When we say that in 2035 there will be no more thermal vehicles, that leaves manufacturers 12/13 years to prepare for this deadline. On the Moroccan territory, we have global manufacturers who manufacture vehicles to meet their territorial, even global demand.

They will have to adapt over time. Factories will continue to run the same as before. The technology will obviously change from thermal to electric.

This also impacts equipment manufacturers, who will also have to evolve in this direction, in order to meet the demand of their customers for this or that component. There will indeed be an adaptation phase for certain equipment manufacturers.

If a manufacturer of a diesel part does just that for years, it will become obsolete at some point. This should therefore push him to seize the time he has to adapt and develop his production.

We have the means to offer manufacturers carbon-free production, which can make the difference compared to other destinations. This change in the global automotive market is an opportunity for Morocco to seize.

Do you think Morocco can adopt hydrogen cars soon?
Nature abhors a vacuum. Humanity has always proven that it adapts according to the evolution of technology.

At a time when everyone was traveling on horseback, we asked ourselves the question about the adoption of the car. The change is obviously made according to the means of each one at the time.

For hydrogen, it's the same, we will go towards what will exist. It is above all a question of the availability of the infrastructures between now and then. It is important to set up charging stations, and that is what we are trying to speed up here with the public authorities.

There are a few hydrogen-powered models on the market, but they remain expensive for the moment. This will of course evolve according to market demand. What is good is that Moroccans have no problem driving a thermal, hybrid or electric vehicle, as long as the conditions of use are there.

This is an acceptable mileage, the availability of charging stations, in addition to an affordable cost. Hydrogen today is very powerful, not to mention the fact that it is totally depolluted.

It is a real technological alternative for mobility, and we will see it arrive quickly, in the coming years, in utility vehicles.

Past experiences have shown that when it comes to long distance and moving a heavy load, electric is not the solution.

In the field of heavy goods vehicles, whether for passengers or goods, we are moving towards hydrogen or hybrid with thermal, but not electric.

The market is currently suffering from a lack of new car stocks, which greatly benefits the second-hand market. What reading do you have this situation?
The Covid has disrupted production chains and general logistics in the sector. We experienced a situation of shortage of certain components, in particular semiconductors, and we still continue to experience it.

This creates inflationary pressures in the market. When will this be settled? In any case, not before 2023. This has a good impact on the second-hand market, insofar as, since there is a drop in new vehicles, this is the alternative for buyers.

Prices are going up, but you have to be careful, as the production capacity of certain components is going up again.
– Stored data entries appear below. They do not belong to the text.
Lemma started_ok answers : Forall answer_ok answers → client_ok (started answers).
Proof.
  intros Ha. constructor; cbn [c_vars c_link c_iface c_opts c_send c_recv c_msg c_in c_out started].
  - split; [split_and!; try done; apply nid32_zero|]. split; [apply default_vars_bounds|apply nid32_zero].
  - by apply (bool_decide_unpack _).
  - by apply (bool_decide_unpack _).
  - apply opts_zero_ok.
  - apply object_zero.
  - apply object_zero.
  - unfold msg_place. change msg_off with 42%nat. lia.
  - done.
  - constructor.
Qed.

(** C10. The DHCP client is well typed.  For every command line it accepts and
    whatever the system and the network answer, at every moment: the frames
    it sends and receives have the size of their object and are made of
    bytes, [DhcpMsgRecv] points to a place where a whole message fits, every
    option is a block of at least its length, with a NUL behind it where it is
    used as a string, the interface has the layout of its structure, and every
    frame, address and route handed to the system is within its type. *)
Theorem client_well_typed ARPCHECK fuel args p answers :
  Forall bytes_ok args → Forall answer_ok answers → command_line args = Some p →
  client_ok (dhcpcd_main ARPCHECK fuel p (started answers)).2.
Proof.
  intros Ha Hi Hp. apply typed_dhcpcd_main; [by eapply command_line_full|by apply started_ok].
Qed.

(** A start without a cache, up to the first message. *)
Definition first_discover : list answer :=
  [Fails; Succeeds;                                       (* no other client, mkdir *)
   Succeeds; Hardware 1 [0; 22; 62; 1; 2; 3]; Succeeds; Number 0x1043; Succeeds;
   Hardware 1 [0; 22; 62; 1; 2; 3]; Succeeds; Succeeds; Number 1000000; Succeeds; Fails;
   Fails; Fails; Text (chars "Linux 2.6 i686");           (* no cache, no address, uname *)
   Number 77; Succeeds; Clock 1000000 5; Number 12; Silence].

Lemma client_well_typed_witness :
  ∃ p, command_line [chars "-dC"; chars "eth0:1"] = Some p
    ∧ let c := (dhcpcd_main false 3 p (started first_discover)).2 in
      client_ok c ∧ c_in c = []
      ∧ existsb (λ e, match e with Sendto _ => true | _ => false end) (c_out c) = true.
Proof.
  destruct (command_line [chars "-dC"; chars "eth0:1"]) as [p|] eqn:E; [|vm_compute in E; discriminate E].
  exists p. split; [reflexivity|]. split; [|split].
  - apply (client_well_typed false 3 [chars "-dC"; chars "eth0:1"]).
    + apply (bool_decide_unpack _). vm_compute. exact I.
    + repeat constructor; try (by apply (bool_decide_unpack _)); cbn; lia.
    + exact E.
  - vm_compute in E. injection E as <-. vm_compute. reflexivity.
  - vm_compute in E. injection E as <-. vm_compute. reflexivity.
Defined.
This directly implies the availability of new vehicles again. This will result in lower selling prices on new items, and lower availability, which will impact the second-hand sector with less depreciation. These are natural cycles that we observe in the markets.

What is more serious is the demand situation. The supply can move over time, but if you don't have customers ready to buy, you end up with inventory pressure and prices going down.